Ana içeriğe atla
Submitted by Anonymous (doğrulanmadı) on 5 June 2010

İsrail, abluka altındaki Gazze'ye yardım götüren gemilerden Türk mücahitlerle yüklü olanı vurdu. İstese vurmayabilirdi. Sopalarla, bıçaklarla direnenleri silahla susturdu. Dünyanın neresinde ve kime karşı olursa olsun sivillere vurulmaz. Bir direnişte, bir eylemde, bir devletin hoşuna gitmeyen şeylerde sivil direnişçileri etkisiz hale getirmenin ölüm dışından bir sürü yöntemi vardır. Biz yıllardır, sivil öldürme şampiyonu olan Türk devletiyle bunun için kavgalıyız. Onlara sivilleri öldüremezsiniz diyoruz. Fakat Türk devleti, 1990 ve 2000 yılları arasında sivil yirmi bin Kürdü öldürdü. Hala da öldürüyor.

Sivil öldürmede dünyanın en kirli siciline sahip Türk devletinin baskı ve zulüm altındaki halklara yardımı ikiyüzlücedir. Filistin'e limanlarından yardım gemisi kaldıran Türk devletinin hapishanelerinde taş atmaktan yüzlerce Kürt çocuğu yatmaktadır. Yirmi milyon Kürdün anadili yasaktır. Kürdistan ismi, yasaktır. Kürdistan'da her sabah milyonlarca Kürt çocuğu Tük olduğuna dair yemin içirtilerek dersliklere sokulmaktadır. Birer soykırım yuvası olan yatılı bölge okullarında Kürt çocuklarına tecavüz özendirilmektedir.

Türk hapishaneleri, sürgünler, dağ taş, Türk şiddetinin mağduru Kürtlerle doludur. Türk devletinin yüz yılda öldürdüğü yübinlerce Kürt mezarsızdır.

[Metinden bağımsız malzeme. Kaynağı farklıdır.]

(** ** Sending *)

Lemma high_water_when w kept :
  high_water w kept =
  if decide (kept ≠ [] ∧ zlen (out w) < high_water_mark_ (conn w) ≤ zlen (out w) + zlen kept ∧
             high_water_mark_callback_ (conn w) = true)
  then [FHighWaterMark (zlen (out w) + zlen kept)] else [].
Proof.
  unfold high_water. assert (Hk : (0 <? zlen kept) = bool_decide (kept ≠ [])).
  { destruct kept as [|b kept]; [done|]. rewrite zlen_cons. pose proof (zlen_nonneg kept).
    rewrite bool_decide_eq_true_2 by done. apply Z.ltb_lt. lia. }
  rewrite Hk. destruct (high_water_mark_callback_ (conn w)).
  - rewrite andb_true_r. case_bool_decide; [|by rewrite decide_False by tauto].
    destruct (Z.leb_spec (high_water_mark_ (conn w)) (zlen (out w) + zlen kept)); cbn [andb].
    + destruct (Z.ltb_spec (zlen (out w)) (high_water_mark_ (conn w))).
      * by rewrite decide_True.
      * rewrite decide_False by (intros (_ & ? & _); lia). done.
    + rewrite decide_False by (intros (_ & ? & _); lia). done.
  - rewrite andb_false_r, decide_False; [done|]. naive_solver.
Qed.

Lemma write_complete_when sys_write w msg :
  (∀ n d k, sys_write n d = Wrote k → 0 ≤ k ≤ zlen d) →
  (direct_part sys_write w msg).2 =
  if decide (out w = [] ∧ sys_write (calls w) msg = Wrote (zlen msg) ∧ write_complete_callback_ (conn w) = true)
  then [FWriteComplete] else [].
Proof.
  intros Hb. unfold direct_part. case_decide as Ho; [|by rewrite decide_False by tauto].
  destruct (sys_write (calls w) msg) as [n|e] eqn:Hs; cbn [snd]; [|by rewrite decide_False by naive_solver].
  apply Hb in Hs. rewrite zlen_zdrop by done. destruct (Z.eqb_spec (zlen msg - n) 0) as [Hz|Hz]; cbn [andb].
  - destruct (write_complete_callback_ (conn w)).
    + rewrite decide_True; [done|]. split_and!; try done. f_equal. lia.
    + rewrite decide_False; [done|]. naive_solver.
  - rewrite decide_False; [done|]. intros (_ & [= ->] & _). lia.
Qed.
Section Sending.
Variable sys_write : nat → list byte → write_outcome.
Hypothesis write_bounded : ∀ n d k, sys_write n d = Wrote k → 0 ≤ k ≤ zlen d.
Variables (w : world) (msg : list byte).
Hypothesis inv : cinv w.
Hypothesis up : state_ (conn w) = kConnected.
Hypothesis small : zlen msg ≤ Buffer.max_size.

Kürtler, kendisine cellatlık yapan Türk devletinin hakimiyeti altında, yüzde seksenlik bir oranla açlık sınırı altında yaşamaktadırlar.

Nüfusunun üçte birini aşağılık bir yaşam altında tutan Türk devletinin bu nedenle yaptığı yardımların tümü sahtedir. İkiyüzlücedir. Başka amaçlar içermektedir.

İsrail Filistin'de zulüm uygulamaktadır. Fakat İsrail'in Filistin'e tanıdığı hakların ve görmek istediği Filistin resminin özgürlük kapasitesi, Türk devletinin Kürtlere ön gördüğü hak ve özgürlük kapasitesinden on kat daha yüksektir.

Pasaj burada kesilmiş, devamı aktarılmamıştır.